(* ===== verification/Arc.v ===== *)
(** * The adaptive replacement cache (vendor/github.com/hashicorp/golang-lru/arc.go)

    The consensus engine keeps the recovered signers of headers in such a cache:
    two LRU lists of entries, recent (t1) and frequent (t2), and two of keys that
    were evicted from them (b1, b2), which steer the target [arc_p] for the size
    of t1. *)

From S2P Require Import Prelude Lru.

Section Arc.
Context {V : Type}.

Record ARCCache := MkARC {
  arc_size : nat;
  arc_p : nat;
  arc_t1 : LRU V;
  arc_b1 : LRU unit;
  arc_t2 : LRU V;
  arc_b2 : LRU unit
}.

Implicit Types (c : ARCCache) (key : bytes) (value : V).

Definition NewARC (size : nat) : ARCCache := MkARC size 0 (NewLRU size) (NewLRU size) (NewLRU size) (NewLRU size).

Definition set_t1 l c := MkARC (arc_size c) (arc_p c) l (arc_b1 c) (arc_t2 c) (arc_b2 c).
Definition set_b1 l c := MkARC (arc_size c) (arc_p c) (arc_t1 c) l (arc_t2 c) (arc_b2 c).
Definition set_t2 l c := MkARC (arc_size c) (arc_p c) (arc_t1 c) (arc_b1 c) l (arc_b2 c).
Definition set_b2 l c := MkARC (arc_size c) (arc_p c) (arc_t1 c) (arc_b1 c) (arc_t2 c) l.
Definition set_p p c := MkARC (arc_size c) p (arc_t1 c) (arc_b1 c) (arc_t2 c) (arc_b2 c).

Definition arc_Get key c : option V * ARCCache :=
  match lru_Peek key (arc_t1 c) with
  | Some val => (Some val, set_t2 (lru_Add key val (arc_t2 c)).2 (set_t1 (lru_Remove key (arc_t1 c)).2 c))
  | None =>
      let '(val, t2) := lru_Get key (arc_t2 c) in
      (val, set_t2 t2 c)
  end.

Definition replace (b2ContainsKey : bool) c : ARCCache :=
  let t1Len := lru_Len (arc_t1 c) in
  if (0 <? t1Len)%nat && ((arc_p c <? t1Len)%nat || ((t1Len =? arc_p c)%nat && b2ContainsKey)) then
    match lru_RemoveOldest (arc_t1 c) with
    | (Some (k, _), t1) => set_b1 (lru_Add k tt (arc_b1 c)).2 (set_t1 t1 c)
    | (None, t1) => set_t1 t1 c
    end
  else
    match lru_RemoveOldest (arc_t2 c) with
    | (Some (k, _), t2) => set_b2 (lru_Add k tt (arc_b2 c)).2 (set_t2 t2 c)
    | (None, t2) => set_t2 t2 c
    end.

(** Make room when the entries have reached the size. *)
Definition make_room (b2ContainsKey : bool) c : ARCCache :=
  if (arc_size c <=? lru_Len (arc_t1 c) + lru_Len (arc_t2 c))%nat then replace b2ContainsKey c else c.

(** delta: how much a hit in the ghost list of length [n] moves the target. *)
Definition ghost_delta (n other : nat) : nat := if (n <? other)%nat then (other / n)%nat else 1%nat.

(** A hit in b1 and a hit in b2 before the key is added to t2. *)
Definition hit_b1 key c : ARCCache :=
  let delta := ghost_delta (lru_Len (arc_b1 c)) (lru_Len (arc_b2 c)) in
  let c := set_p (if (arc_size c <=? arc_p c + delta)%nat then arc_size c else (arc_p c + delta)%nat) c in
  let c := make_room false c in
  set_b1 (lru_Remove key (arc_b1 c)).2 c.
Definition hit_b2 key c : ARCCache :=
  let delta := ghost_delta (lru_Len (arc_b2 c)) (lru_Len (arc_b1 c)) in
  let c := set_p (if (arc_p c <=? delta)%nat then 0%nat else (arc_p c - delta)%nat) c in
  let c := make_room true c in
  set_b2 (lru_Remove key (arc_b2 c)).2 c.

(** A new key: room and trimmed ghost lists. *)
Definition make_new c : ARCCache :=
  let c := make_room false c in
  let c := if (arc_size c - arc_p c <? lru_Len (arc_b1 c))%nat then set_b1 (lru_RemoveOldest (arc_b1 c)).2 c else c in
  if (arc_p c <? lru_Len (arc_b2 c))%nat then set_b2 (lru_RemoveOldest (arc_b2 c)).2 c else c.

Definition add_frequent key value c : ARCCache := set_t2 (lru_Add key value (arc_t2 c)).2 c.

Definition arc_Add key value c : ARCCache :=
  if lru_Contains key (arc_t1 c) then add_frequent key value (set_t1 (lru_Remove key (arc_t1 c)).2 c)
  else if lru_Contains key (arc_t2 c) then add_frequent key value c
  else if lru_Contains key (arc_b1 c) then add_frequent key value (hit_b1 key c)
  else if lru_Contains key (arc_b2 c) then add_frequent key value (hit_b2 key c)
  else let c := make_new c in set_t1 (lru_Add key value (arc_t1 c)).2 c.

Definition arc_Len c : nat := (lru_Len (arc_t1 c) + lru_Len (arc_t2 c))%nat.
Definition arc_Keys c : list bytes := lru_Keys (arc_t1 c) ++ lru_Keys (arc_t2 c).
Definition arc_Remove key c : ARCCache :=
  let '(ok, t1) := lru_Remove key (arc_t1 c) in
  if ok then set_t1 t1 c else
  let '(ok, t2) := lru_Remove key (arc_t2 c) in
  if ok then set_t2 t2 c else
  let '(ok, b1) := lru_Remove key (arc_b1 c) in
  if ok then set_b1 b1 c else
  let '(ok, b2) := lru_Remove key (arc_b2 c) in
  if ok then set_b2 b2 c else c.
Definition arc_Purge c : ARCCache :=
  MkARC (arc_size c) (arc_p c) (lru_Purge (arc_t1 c)) (lru_Purge (arc_b1 c)) (lru_Purge (arc_t2 c)) (lru_Purge (arc_b2 c)).
Definition arc_Contains key c : bool := lru_Contains key (arc_t1 c) || lru_Contains key (arc_t2 c).
Definition arc_Peek key c : option V :=
  match lru_Peek key (arc_t1 c) with
  | Some val => Some val
  | None => lru_Peek key (arc_t2 c)
  end.

(** ** What the cache may answer *)

(** The entries of [c'] are entries of [c]. *)
Definition entries_from c' c : Prop :=
  (∀ k v, lru_Peek k (arc_t1 c') = Some v → lru_Peek k (arc_t1 c) = Some v) ∧
  (∀ k v, lru_Peek k (arc_t2 c') = Some v → lru_Peek k (arc_t2 c) = Some v).

#[local] Instance entries_from_refl : Reflexive entries_from.
Proof. by split. Qed.
#[local] Instance entries_from_trans : Transitive entries_from.
Proof. intros c1 c2 c3 [H1 H2] [H3 H4]. split; intros k v E; [by apply H3, H1|by apply H4, H2]. Qed.

(** A key is not in both lists, so that a read finds the entry of the key. *)
Definition arc_disjoint c : Prop := ∀ k v, lru_Peek k (arc_t1 c) = Some v → lru_Peek k (arc_t2 c) = None.

Lemma entries_disjoint c c' : entries_from c' c → arc_disjoint c → arc_disjoint c'.
Proof.
  intros [H1 H2] Hd k v E%H1%Hd. destruct (lru_Peek k (arc_t2 c')) as [v'|] eqn:E'; [|done]. apply H2 in E'. congruence.
Qed.

Lemma replace_entries b c : entries_from (replace b c) c.
Proof.
  unfold replace. case_match.
  - destruct (lru_RemoveOldest (arc_t1 c)) as [[[k v]|] t1] eqn:E; (split; cbn; [|done]); intros k' v' H';
      apply (Peek_RemoveOldest (arc_t1 c)); by rewrite E.
  - destruct (lru_RemoveOldest (arc_t2 c)) as [[[k v]|] t2] eqn:E; (split; cbn; [done|]); intros k' v' H';
      apply (Peek_RemoveOldest (arc_t2 c)); by rewrite E.
Qed.

Lemma make_room_entries b c : entries_from (make_room b c) c.
Proof. unfold make_room. case_match; [apply replace_entries|done]. Qed.

Lemma hit_b1_entries key c : entries_from (hit_b1 key c) c.
Proof. split; [exact (proj1 (make_room_entries false (set_p _ c)))|exact (proj2 (make_room_entries false (set_p _ c)))]. Qed.

Lemma hit_b2_entries key c : entries_from (hit_b2 key c) c.
Proof. split; [exact (proj1 (make_room_entries true (set_p _ c)))|exact (proj2 (make_room_entries true (set_p _ c)))]. Qed.

Lemma make_new_entries c : entries_from (make_new c) c.
Proof. unfold make_new. etrans; [|apply (make_room_entries false)]. by repeat case_match; split. Qed.

Lemma set_t1_remove_entries key c : entries_from (set_t1 (lru_Remove key (arc_t1 c)).2 c) c.
Proof. split; cbn; [|done]. intros k v. rewrite Peek_Remove. by case_decide. Qed.

Lemma Contains_Peek {W} key (c : LRU W) : lru_Contains key c = bool_decide (is_Some (lru_Peek key c)).
Proof. done. Qed.

Lemma Contains_false {W} key (c : LRU W) : lru_Contains key c = false → lru_Peek key c = None.
Proof. rewrite Contains_Peek. intros H%bool_decide_eq_false. by apply eq_None_not_Some. Qed.

Lemma entries_none c c' key : entries_from c' c → lru_Peek key (arc_t1 c) = None → lru_Peek key (arc_t1 c') = None.
Proof. intros [H _] E. destruct (lru_Peek key (arc_t1 c')) as [v|] eqn:E'; [|done]. apply H in E'. congruence. Qed.

(** Adding to t2 a key that is not in t1. *)
Lemma add_frequent_spec key value c c0 :
  entries_from c c0 → arc_disjoint c0 → lru_Peek key (arc_t1 c) = None →
  arc_disjoint (add_frequent key value c) ∧
  ∀ k v, arc_Peek k (add_frequent key value c) = Some v → (k = key ∧ v = value) ∨ (k ≠ key ∧ arc_Peek k c0 = Some v).
Proof.
  intros He Hd Hk. pose proof (entries_disjoint _ _ He Hd) as Hd'. destruct He as [H1 H2]. split.
  - intros k v E. cbn in E |- *. destruct (lru_Peek k (lru_Add key value (arc_t2 c)).2) as [v'|] eqn:E'; [|done].
    apply Peek_Add in E' as [[-> ->]|[_ E']]; [congruence|]. rewrite (Hd' _ _ E) in E'. done.
  - intros k v. unfold arc_Peek, add_frequent. cbn [set_t2 arc_t1 arc_t2]. destruct (lru_Peek k (arc_t1 c)) as [v'|] eqn:E.
    + intros [= <-]. right. split; [congruence|]. by rewrite (H1 _ _ E).
    + intros [[-> ->]|[Hne E'%H2]]%Peek_Add; [by left|]. right. split; [done|].
      destruct (lru_Peek k (arc_t1 c0)) as [v0|] eqn:E0; [|done]. rewrite (Hd _ _ E0) in E'. done.
Qed.

(** Only the added entry is new, and the lists stay disjoint. *)
Lemma arc_Add_spec key value c :
  arc_disjoint c → arc_disjoint (arc_Add key value c) ∧
  ∀ k v, arc_Peek k (arc_Add key value c) = Some v → (k = key ∧ v = value) ∨ (k ≠ key ∧ arc_Peek k c = Some v).
Proof.
  intros Hd. unfold arc_Add. destruct (lru_Contains key (arc_t1 c)) eqn:C1.
  { apply (add_frequent_spec key value _ c); [apply set_t1_remove_entries|done|]. cbn. by rewrite Peek_Remove, decide_True. }
  apply Contains_false in C1. destruct (lru_Contains key (arc_t2 c)) eqn:C2; [by apply add_frequent_spec|].
  destruct (lru_Contains key (arc_b1 c)).
  { apply add_frequent_spec; [apply hit_b1_entries|done|]. by eapply entries_none; [apply hit_b1_entries|]. }
  destruct (lru_Contains key (arc_b2 c)).
  { apply add_frequent_spec; [apply hit_b2_entries|done|]. by eapply entries_none; [apply hit_b2_entries|]. }
  apply Contains_false in C2. pose proof (make_new_entries c) as He. pose proof (entries_disjoint _ _ He Hd) as Hd'. destruct He as [H1 H2]. cbn zeta.
  split.
  - intros k v E. cbn in E |- *. destruct (lru_Peek k (arc_t2 _)) as [v'|] eqn:E'; [|done].
    apply Peek_Add in E as [[-> ->]|[_ E]]; [apply H2 in E'; congruence|]. rewrite (Hd' _ _ E) in E'. done.
  - intros k v. unfold arc_Peek at 1. cbn [set_t1 arc_t1 arc_t2].
    destruct (lru_Peek k (lru_Add key value (arc_t1 (make_new c))).2) as [v'|] eqn:E.
    + intros [= <-]. apply Peek_Add in E as [?|[Hne E%H1]]; [by left|]. right. split; [done|]. unfold arc_Peek. by rewrite E.
    + intros E'%H2. destruct (decide (k = key)) as [->|Hne]; [congruence|]. right. split; [done|]. unfold arc_Peek.
      destruct (lru_Peek k (arc_t1 c)) as [v0|] eqn:E0; [|done]. rewrite (Hd _ _ E0) in E'. done.
Qed.

(** A read gives the entry and does not change what is cached. *)
Lemma arc_Get_Peek key c : (arc_Get key c).1 = arc_Peek key c.
Proof.
  unfold arc_Get, arc_Peek. destruct (lru_Peek key (arc_t1 c)); [done|]. pose proof (Get_Peek key (arc_t2 c)) as H.
  by destruct (lru_Get key (arc_t2 c)).
Qed.

Lemma arc_Get_spec key c :
  arc_disjoint c → arc_disjoint (arc_Get key c).2 ∧ ∀ k v, arc_Peek k (arc_Get key c).2 = Some v → arc_Peek k c = Some v.
Proof.
  intros Hd. unfold arc_Get. destruct (lru_Peek key (arc_t1 c)) as [val|] eqn:E.
  - destruct (add_frequent_spec key val (set_t1 (lru_Remove key (arc_t1 c)).2 c) c) as [Hd' HP];
      [apply set_t1_remove_entries|done|cbn; by rewrite Peek_Remove, decide_True|].
    split; [exact Hd'|]. intros k v [[-> ->]|[_ E']]%HP; [|done]. unfold arc_Peek. by rewrite E.
  - pose proof (Peek_Get key (arc_t2 c)) as HP. destruct (lru_Get key (arc_t2 c)) as [val t2]. cbn [snd] in *. split.
    + intros k v E'. cbn in *. rewrite HP. by apply (Hd k v).
    + intros k v. unfold arc_Peek. cbn [set_t2 arc_t1 arc_t2]. by rewrite HP.
Qed.

(** ** Bounds *)

(** The target stays within the size. *)
Lemma make_room_p b c : arc_p (make_room b c) = arc_p c ∧ arc_size (make_room b c) = arc_size c.
Proof. unfold make_room, replace. repeat case_match; done. Qed.

Lemma arc_Add_p key value c : (arc_p c ≤ arc_size c)%nat → (arc_p (arc_Add key value c) ≤ arc_size c)%nat.
Proof.
  intros Hp. unfold arc_Add. destruct (lru_Contains key (arc_t1 c)); [done|]. destruct (lru_Contains key (arc_t2 c)); [done|].
  destruct (lru_Contains key (arc_b1 c)).
  { cbn. rewrite (proj1 (make_room_p _ _)). cbn. destruct (Nat.leb_spec (arc_size c) (arc_p c + ghost_delta (lru_Len (arc_b1 c)) (lru_Len (arc_b2 c)))); lia. }
  destruct (lru_Contains key (arc_b2 c)).
  { cbn. rewrite (proj1 (make_room_p _ _)). cbn. case_match; lia. }
  cbn. assert (arc_p (make_new c) = arc_p c) as ->; [|done]. unfold make_new. destruct (make_room_p false c) as [H1 H2].
  by do 2 case_match.
Qed.
End Arc.
Arguments ARCCache : clear implicits.

(** The number of entries is not bounded by the size: with a target equal to the
    size and an empty t2, [replace] evicts nothing. *)
Lemma arc_exceeds_size :
  let add k c := arc_Add [k] tt c in
  let c := add 1%Z (add 2%Z (add 1%Z (NewARC 1))) in arc_size c = 1%nat ∧ arc_Len c = 2%nat.
Proof. vm_compute. done. Qed.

• _EXERCISE DIRECTIONS_
The response should hold exactly the lines starting at the line with "apply Contains_false in C2." and ending at the line with "- intros k v. unfold arc_Peek at", and no other line of the material above.

• _TASK RESPONSE_
  apply Contains_false in C2. pose proof (make_new_entries c) as He. pose proof (entries_disjoint _ _ He Hd) as Hd'. destruct He as [H1 H2]. cbn zeta.
  split.
  - intros k v E. cbn in E |- *. destruct (lru_Peek k (arc_t2 _)) as [v'|] eqn:E'; [|done].
    apply Peek_Add in E as [[-> ->]|[_ E]]; [apply H2 in E'; congruence|]. rewrite (Hd' _ _ E) in E'. done.
  - intros k v. unfold arc_Peek at 1. cbn [set_t1 arc_t1 arc_t2].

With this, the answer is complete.